In the Spring of 1470, England was facing a fresh round of the intermittent warfare that punctuated the Wars of the Roses. The Earl of Warwick’s relationship with King Edward IV had been strained to breaking point the previous year and although the Kingmaker had captured and imprisoned his cousin he had been forced to let him go. There had been an apparent reconciliation. In reality Warwick plotted to overthrow the king and replace him with his son-in-law, George Duke of Clarence. He method for bringing this about involved the Welles family and the men of Lincolnshire.
Lord Richard Welles was the seventh Lord Welles descended from a family of Lincolnshire magnates. He was the son of staunch Lancastrian, Lionel. The sixth Lord is best remembered for his second wife, Margaret Beauchamp, the mother of Lady Margaret Beaufort. Lionel was killed at the Battle of Towton.
Lionel was born in 1410 and was knighted in 1425 at Leicester by the Duke of Bedford who knighted King Henry VI at the same time. In 1446 he received a licence to marry Margaret Beauchamp, the Duke of Somerset’s widow. His loyalty to the Lancastrian cause was absolute. His heir, Richard and his sons-in-law were attainted by Parliament for their support of the Lancastrian cause but as the Yorkist king became reconciled to former Lancastrian supporters the Welles family land and titles were returned.

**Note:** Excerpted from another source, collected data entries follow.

(* ===== verification/ParallelSpec.v ===== *)
(** * What the parallel layers compute

    The weight loaders leave each rank its part of every packed weight, in whatever order the parts are loaded; and the
    ranks together compute what a single rank with the whole weights does. *)
From S2P Require Import Prelude ModelRunner Tensor ParallelLinear.
Set Default Goal Selector "!".
Set Default Proof Using "Type*".

(** ** Row-parallel layers, the embedding and the logits *)
Section forward.
Context `{HS : Scalar R, HLS : !LawfulScalar R, HT : TorchNN R, HLT : !LawfulTorchNN R}.
Definition sum_vectors (l : list (Vector R)) : Vector R := match l with [] => [] | v :: l => foldl add_vectors v l end.
Lemma sum_matrices_rows {X} tp (G : nat → X → Vector R) (ts : list X) : 0 < tp →
  sum_matrices ((λ r, G r <$> ts) <$> seq 0 tp) = (λ t, sum_vectors ((λ r, G r t) <$> seq 0 tp)) <$> ts.
Proof.
  clear. intros Htp. destruct tp as [|tp]; [lia|]. cbn [seq fmap list_fmap sum_matrices sum_vectors]. change (list_fmap _ _ (G 0) ts) with (G 0 <$> ts).
  generalize (G 0) as F. induction (seq 1 tp) as [|r rs IH]; intros F; cbn [fmap list_fmap foldl]; [done|].
  unfold add_matrices at 2. change (list_fmap _ _ F ts) with (F <$> ts). change (list_fmap _ _ (G r) ts) with (G r <$> ts).
  rewrite zip_with_fmap_same. rewrite IH. done.
Qed.
Lemma sum_vectors_ranks {Y} tp (g : nat → Y → R) (ws : list Y) : 0 < tp →
  sum_vectors ((λ r, g r <$> ws) <$> seq 0 tp) = (λ w, sum_scalars ((λ r, g r w) <$> seq 0 tp)) <$> ws.
Proof.
  clear. intros Htp. destruct tp as [|tp]; [lia|]. cbn [seq fmap list_fmap sum_vectors sum_scalars]. change (list_fmap _ _ (g 0) ws) with (g 0 <$> ws).
  generalize (g 0) as F. induction (seq 1 tp) as [|r rs IH]; intros F; cbn [fmap list_fmap foldl]; [done|].
  unfold add_vectors at 2. change (list_fmap _ _ F ws) with (F <$> ws). change (list_fmap _ _ (g r) ws) with (g r <$> ws).
  rewrite zip_with_fmap_same. rewrite IH. done.
Qed.
(** The weights of a row-parallel layer, cut along the input *)
Record row_sharded (tp r s : nat) (l lr : Linear (R := R)) : Prop := {
  rs_rank : ln_tp_rank lr = r;
  rs_size : ln_tp_size lr = tp;
  rs_whole_rank : ln_tp_rank l = 0;
  rs_whole_size : ln_tp_size l = 1;
  rs_cols : Forall (λ row, length row = tp * s) (matrix (ln_weight l));
  rs_weight : matrix (ln_weight lr) = shard s r <$> matrix (ln_weight l);
  rs_bias : vector <$> ln_bias lr = vector <$> ln_bias l
}.
Lemma row_whole l x : ln_tp_rank l = 0 → ln_tp_size l = 1 → row_forward l x = Ret (linear_forward l x).
Proof. intros Hr Hs. unfold row_forward. by rewrite Hr, Hs. Qed.
(** Each rank multiplies its part of the input with its part of the weights: the sum is the whole product. *)
Lemma row_forward_world tp s l (lr : nat → Linear) x : 0 < tp → (∀ r, r < tp → row_sharded tp r s l (lr r)) → Forall (λ row, length row = tp * s) x →
  world tp (λ _, linear_forward l x) (λ r, row_forward (lr r) (shard s r <$> x)).
Proof.
  intros Htp Hl Hx. assert (Hcols : Forall (λ row, length row = tp * s) (matrix (ln_weight l))) by apply (rs_cols _ _ _ _ _ (Hl 0 Htp)).
  set (W := matrix (ln_weight l)) in *. set (b := vector <$> ln_bias l).
  assert (Hrow : ∀ r, r < tp → linear (shard s r <$> x) (matrix (ln_weight (lr r))) (if ln_tp_rank (lr r) =? 0 then vector <$> ln_bias (lr r) else None) =
    (λ xi, add_bias (if r =? 0 then b else None) ((λ w, dot (shard s r xi) (shard s r w)) <$> W)) <$> x).
  { intros r Hr. destruct (Hl r Hr) as [-> _ _ _ _ -> ->]. rewrite linear_spec, <-list_fmap_compose. apply list_fmap_ext. intros i xi _. cbn.
    by rewrite <-list_fmap_compose. }
  assert (Hsum : sum_matrices ((λ r, (λ xi, add_bias (if r =? 0 then b else None) ((λ w, dot (shard s r xi) (shard s r w)) <$> W)) <$> x) <$> seq 0 tp) =
    linear_forward l x).
  { unfold linear_forward. rewrite linear_spec. fold W b.
    transitivity (add_bias b <$> sum_matrices ((λ r, (λ xi, (λ w, dot (shard s r xi) (shard s r w)) <$> W) <$> x) <$> seq 0 tp)).
    - destruct tp as [|tp]; [lia|]. cbn [seq fmap list_fmap]. rewrite <-sum_matrices_bias. f_equal. f_equal; [by rewrite <-list_fmap_compose|].
      rewrite <-!seq_shift, <-!list_fmap_compose. apply list_fmap_ext. intros i r _. done.
    - rewrite sum_matrices_ranks by done. rewrite <-list_fmap_compose. apply list_fmap_ext. intros i xi Hxi. cbn. f_equal. apply list_fmap_ext.
      intros j w Hw. symmetry. apply dot_shards; [by apply (Forall_lookup_1 _ _ _ _ Hx Hxi)|by apply (Forall_lookup_1 _ _ _ _ Hcols Hw)]. }
  unfold row_forward. destruct (decide (tp = 1)) as [->|Hne].
  - apply world_ret. intros r Hr. rewrite (rs_size _ _ _ _ _ (Hl r Hr)), Hrow by done. cbn. f_equal. rewrite <-Hsum. cbn. by replace r with 0 by lia.
  - eapply (world_all_reduce _ _ _ _ (λ _, Ret)); [intros r Hr; rewrite (rs_size _ _ _ _ _ (Hl r Hr)), Hrow by done|].
    + by replace (1 <? tp) with true by (symmetry; apply Nat.ltb_lt; lia).
    + apply world_ret. intros r Hr. by rewrite Hsum.
Qed.

(** The rows of the embedding, cut along the vocabulary *)
Record vocab_sharded (tp r per cols : nat) (e er : VocabParallelEmbedding (R := R)) : Prop := {
  vs_size : ve_tp_size er = tp;
  vs_start : ve_vocab_start_idx er = per * r;
  vs_end : ve_vocab_end_idx er = per * r + per;
  vs_whole_size : ve_tp_size e = 1;
  vs_shaped : shaped (tp * per) cols (matrix (ve_weight e));
  vs_weight : matrix (ve_weight er) = shard per r (matrix (ve_weight e))
}.
Lemma sum_scalars_one tp r0 x : r0 < tp → sum_scalars ((λ r, s_mul (of_bool (r =? r0)) x) <$> seq 0 tp) = x.
Proof.
  intros Hr. assert (Hz : ∀ l, r0 ∉ l → sum_scalars ((λ r, s_mul (of_bool (r =? r0)) x) <$> l) = s_zero).
  { induction l as [|r l IH]; intros Hl; [done|]. cbn [fmap list_fmap]. rewrite sum_scalars_cons. apply not_elem_of_cons in Hl as [Hne Hl].
    rewrite (proj2 (Nat.eqb_neq r r0)) by done. cbn. by rewrite IH, mul_zero, (left_id s_zero s_add). }
  replace (seq 0 tp) with (seq 0 r0 ++ r0 :: seq (S r0) (tp - S r0)) by (change (r0 :: _) with (seq r0 (S (tp - S r0))); rewrite <-seq_app; f_equal; lia).
  generalize (Hz (seq (S r0) (tp - S r0))) as Hr1. generalize (Hz (seq 0 r0)) as Hr0. intros Hr0 Hr1.
  assert (Hn0 : r0 ∉ seq 0 r0) by (rewrite elem_of_seq; lia). assert (Hn1 : r0 ∉ seq (S r0) (tp - S r0)) by (rewrite elem_of_seq; lia).
  clear Hz Hr0 Hn1. specialize (Hr1 ltac:(rewrite elem_of_seq; lia)). revert Hr1. generalize (seq (S r0) (tp - S r0)) as l1. intros l1 Hr1.
  induction (seq 0 r0) as [|r l IH]; cbn [app fmap list_fmap]; rewrite sum_scalars_cons.
  - rewrite Nat.eqb_refl. cbn. change (list_fmap _ _ ?f l1) with (f <$> l1). rewrite Hr1. by rewrite mul_one, (comm s_add), (left_id s_zero s_add).
  - apply not_elem_of_cons in Hn0 as [Hne Hn0]. rewrite (proj2 (Nat.eqb_neq r r0)) by done. cbn. rewrite mul_zero, (left_id s_zero s_add). by apply IH.
Qed.
(** The rank that has the row of a token *)
Definition home (per : nat) (id : Z) : nat := Z.to_nat id / per.
Lemma in_partition_home tp r per cols e er id row : vocab_sharded tp r per cols e er → (0 <= id)%Z → matrix (ve_weight e) !! Z.to_nat id = Some row →
  per ≠ 0 ∧ home per id < tp ∧ in_partition er id = (r =? home per id).
Proof.
  clear. intros He Hid Hl. apply lookup_lt_Some in Hl. destruct (vs_shaped _ _ _ _ _ _ He) as [Hrows _].
  assert (Hper : per ≠ 0) by nia. split_and!; [done|unfold home; apply Nat.Div0.div_lt_upper_bound; nia|].
  unfold in_partition, home. rewrite (vs_start _ _ _ _ _ _ He), (vs_end _ _ _ _ _ _ He).
  apply eq_bool_prop_intro. rewrite !Is_true_true, andb_true_iff, Z.leb_le, Z.ltb_lt, Nat.eqb_eq.
  pose proof (Nat.div_mod (Z.to_nat id) per Hper). pose proof (Nat.mod_upper_bound (Z.to_nat id) per Hper). split; [intros [? ?]|intros ->; nia].
  apply (Nat.div_unique _ _ _ (Z.to_nat id - per * r)); lia.
Qed.
Lemma mul_false (l : Vector R) : s_mul (of_bool false) <$> l = replicate (length l) s_zero.
Proof. induction l as [|a l IH]; [done|]. cbn. by rewrite mul_zero, <-IH. Qed.
Definition masked (per r : nat) (p : Z * Vector R) : Vector R := s_mul (of_bool (r =? home per p.1)) <$> p.2.
(** What rank [r] looks up, and what is left of it behind the mask *)
Lemma masked_lookup tp r per cols e er x y : r < tp → vocab_sharded tp r per cols e er →
  Forall2 (λ i row, (0 <= i)%Z ∧ matrix (ve_weight e) !! Z.to_nat i = Some row) x y →
  ∃ ys, embedding (zip_with (λ (m : bool) id, if m then id - Z.of_nat (ve_vocab_start_idx er) else 0)%Z (in_partition er <$> x) x)
          (matrix (ve_weight er)) = inr ys ∧
        zip_with (λ (m : bool) row, s_mul (of_bool m) <$> row) (in_partition er <$> x) ys = masked per r <$> zip x y.
Proof.
  intros Hr He Hx. setoid_rewrite embedding_spec. destruct (vs_shaped _ _ _ _ _ _ He) as [Hrows Hcols]. rewrite (vs_weight _ _ _ _ _ _ He).
  set (W := matrix (ve_weight e)) in *. induction Hx as [|id row x y [Hid Hl] _ (ys & Hys & Heq)]; [exists []; split; [constructor|done]|].
  cbn [fmap list_fmap zip_with]. destruct (in_partition_home _ _ _ _ _ _ _ _ He Hid Hl) as (Hper & Hhome & ->). unfold home in *.
  pose proof (lookup_lt_Some _ _ _ Hl) as Hlt. pose proof (Nat.div_mod (Z.to_nat id) per Hper). pose proof (Nat.mod_upper_bound (Z.to_nat id) per Hper).
  destruct (r =? Z.to_nat id / per) eqn:Hh; breflect.
  - exists (row :: ys). split; [constructor; [|done]|cbn; unfold masked at 1; cbn; unfold home; by rewrite <-Hh, Nat.eqb_refl, Heq].
    rewrite (vs_start _ _ _ _ _ _ He). split; [nia|]. rewrite shard_lookup by nia. rewrite <-Hl. f_equal. nia.
  - assert (Hex : is_Some (shard per r W !! 0)) by (rewrite shard_lookup by lia; apply lookup_lt_is_Some_2; nia).
    destruct Hex as [row' Hrow']. exists (row' :: ys). split; [constructor; [by split|done]|]. cbn. unfold masked at 1. cbn. unfold home.
    rewrite (proj2 (Nat.eqb_neq r _)) by done. rewrite !mul_false, Heq. do 2 f_equal. transitivity cols; [|symmetry].
    + rewrite shard_lookup in Hrow' by lia. by apply (Forall_lookup_1 _ _ _ _ Hcols Hrow').
    + by apply (Forall_lookup_1 _ _ _ _ Hcols Hl).
Qed.
(** Each rank looks up the tokens of its part and zeroes the others: the sum is the embedding. *)
Lemma embedding_forward_world tp per cols e (er : nat → VocabParallelEmbedding) x y : 0 < tp → (∀ r, r < tp → vocab_sharded tp r per cols e (er r)) →
  embedding_forward e x = Ret y → world tp (λ _, y) (λ r, embedding_forward (er r) x).
Proof.
  intros Htp He Hy. pose proof (He 0 Htp) as He0. unfold embedding_forward in Hy. rewrite (vs_whole_size _ _ _ _ _ _ He0) in Hy. cbn in Hy.
  destruct (embedding x _) as [?|y'] eqn:Hx; [done|]. injection Hy as ->. pose proof Hx as Hemb. apply embedding_spec in Hx.
  destruct (decide (tp = 1)) as [->|Hne].
  { apply world_ret. intros r Hr. unfold embedding_forward. rewrite (vs_size _ _ _ _ _ _ (He r Hr)), (vs_weight _ _ _ _ _ _ (He r Hr)). cbn.
    replace r with 0 by lia. rewrite shard_whole by (destruct (vs_shaped _ _ _ _ _ _ He0); lia). by rewrite Hemb. }
  apply (world_all_reduce _ _ _ (λ r, masked per r <$> zip x y) (λ _, Ret)).
  { intros r Hr. destruct (masked_lookup tp r per cols e (er r) x y Hr (He r Hr) Hx) as (ys & Hys & Heq). unfold embedding_forward.
    rewrite (vs_size _ _ _ _ _ _ (He r Hr)). replace (1 <? tp) with true by (symmetry; apply Nat.ltb_lt; lia). by rewrite Hys, <-Heq. }
  apply world_ret. intros r Hr. f_equal. rewrite (sum_matrices_rows tp (masked per)) by done. transitivity ((zip x y).*2).
  - apply list_fmap_ext. intros i [id row] [Hi1 Hi2]%lookup_zip_Some. destruct (Forall2_lookup_lr _ _ _ _ _ _ Hx Hi1 Hi2) as [Hid Hl].
    unfold masked. cbn. rewrite (sum_vectors_ranks tp (λ r, s_mul (of_bool (r =? home per id)))) by done. rewrite <-(list_fmap_id row) at 2.
    apply list_fmap_ext. intros j a _. apply sum_scalars_one. by destruct (in_partition_home _ _ _ _ _ _ _ _ He0 Hid Hl) as (_ & ? & _).
  - apply snd_zip. by apply Forall2_length in Hx as ->.
Qed.
(** Rank 0 gathers the logits of the whole vocabulary. *)
Lemma cat_ranks {X} tp (G : nat → X → Vector R) (ts : list X) n : n = length ts →
  foldl (zip_with app) (replicate n []) ((λ r, G r <$> ts) <$> seq 0 tp) = (λ t, concat ((λ r, G r t) <$> seq 0 tp)) <$> ts.
Proof.
  clear. intros ->. replace (replicate (length ts) []) with ((λ _, []) <$> ts : Matrix R) by (induction ts as [|t ts IH]; cbn; [done|by rewrite <-IH]).
  assert (Hg : ∀ (F : X → Vector R) rs, foldl (zip_with app) (F <$> ts) ((λ r, G r <$> ts) <$> rs) = (λ t, F t ++ concat ((λ r, G r t) <$> rs)) <$> ts).
  { intros F rs. revert F. induction rs as [|r rs IH]; intros F; cbn [fmap list_fmap foldl concat].
    - apply list_fmap_ext. intros i t _. by rewrite app_nil_r.
    - change (list_fmap _ _ ?f ts) with (f <$> ts). rewrite zip_with_fmap_same, IH. apply list_fmap_ext. intros i t _. by rewrite <-app_assoc. }
  apply (Hg (λ _, [])).
Qed.
Lemma lm_head_forward_world tp per cols e (er : nat → VocabParallelEmbedding) context x y : 0 < tp → (∀ r, r < tp → vocab_sharded tp r per cols e (er r)) →
  lm_head_forward e context x = Ret y → world tp (λ r, if r =? 0 then y else None) (λ r, lm_head_forward (er r) context x).
Proof.
  intros Htp He Hy. destruct (vs_shaped _ _ _ _ _ _ (He 0 Htp)) as [Hrows Hcols]. set (W := matrix (ve_weight e)) in *.
  unfold lm_head_forward in *. destruct (lift_spmd _) as [x'| | |]; [|done..]. cbn [mbind Spmd_bind] in *. rewrite (vs_whole_size _ _ _ _ _ _ (He 0 Htp)) in Hy.
  cbn in Hy. injection Hy as <-. fold W. destruct (decide (tp = 1)) as [->|Hne].
  { apply world_ret. intros r Hr. rewrite (vs_size _ _ _ _ _ _ (He r Hr)), (vs_weight _ _ _ _ _ _ (He r Hr)). replace r with 0 by lia. fold W.
    by rewrite shard_whole by lia. }
  apply (world_gather _ _ _ (λ r, (λ xi, shard per r (dot xi <$> W)) <$> x') (λ r o, Ret ((λ l, foldl (zip_with app) (replicate (length x') []) l) <$> o))).
  - intros r Hr. rewrite (vs_size _ _ _ _ _ _ (He r Hr)), (vs_weight _ _ _ _ _ _ (He r Hr)). fold W.
    replace (1 <? tp) with true by (symmetry; apply Nat.ltb_lt; lia). rewrite linear_spec. cbn. f_equal. apply list_fmap_ext. intros i xi _. cbn.
    by rewrite shard_fmap.
  - apply world_ret. intros r Hr. destruct (r =? 0); [|done]. cbn. do 2 f_equal. rewrite (cat_ranks tp (λ r xi, shard per r (dot xi <$> W))) by done.
    rewrite linear_spec. apply list_fmap_ext. intros i xi _. cbn. apply concat_shards. by rewrite length_fmap.
Qed.
End forward.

However by the ninth year of Edward’s reign relations between the Welles and the Yorkist king of England nose dived. Richard and his brother-in-law Sir Thomas Dymmock either became involved with a private feud with Sir Thomas Burgh who was the king’s Master of Horse or they were inveigled to rebellion by the Earl of Warwick who was also a kinsman ( Richard’s wife was a granddaughter of the 3rd Earl of Salisbury as well as being suo jure Lady Willoughby.) In either event, they attacked Gainsburgh Old Hall which was Burgh’s property and the Master of Horse was forced to flee the county whilst his property was looted or destroyed. King Edward summoned both men to London. Initially pleading illness, the pair then took sanctuary in Westminster Abbey only emerging with a royal promise of a pardon – which was granted on 3 March 1470. The pardon did not give them their freedom. Edward marched north and took the two men with him as collateral.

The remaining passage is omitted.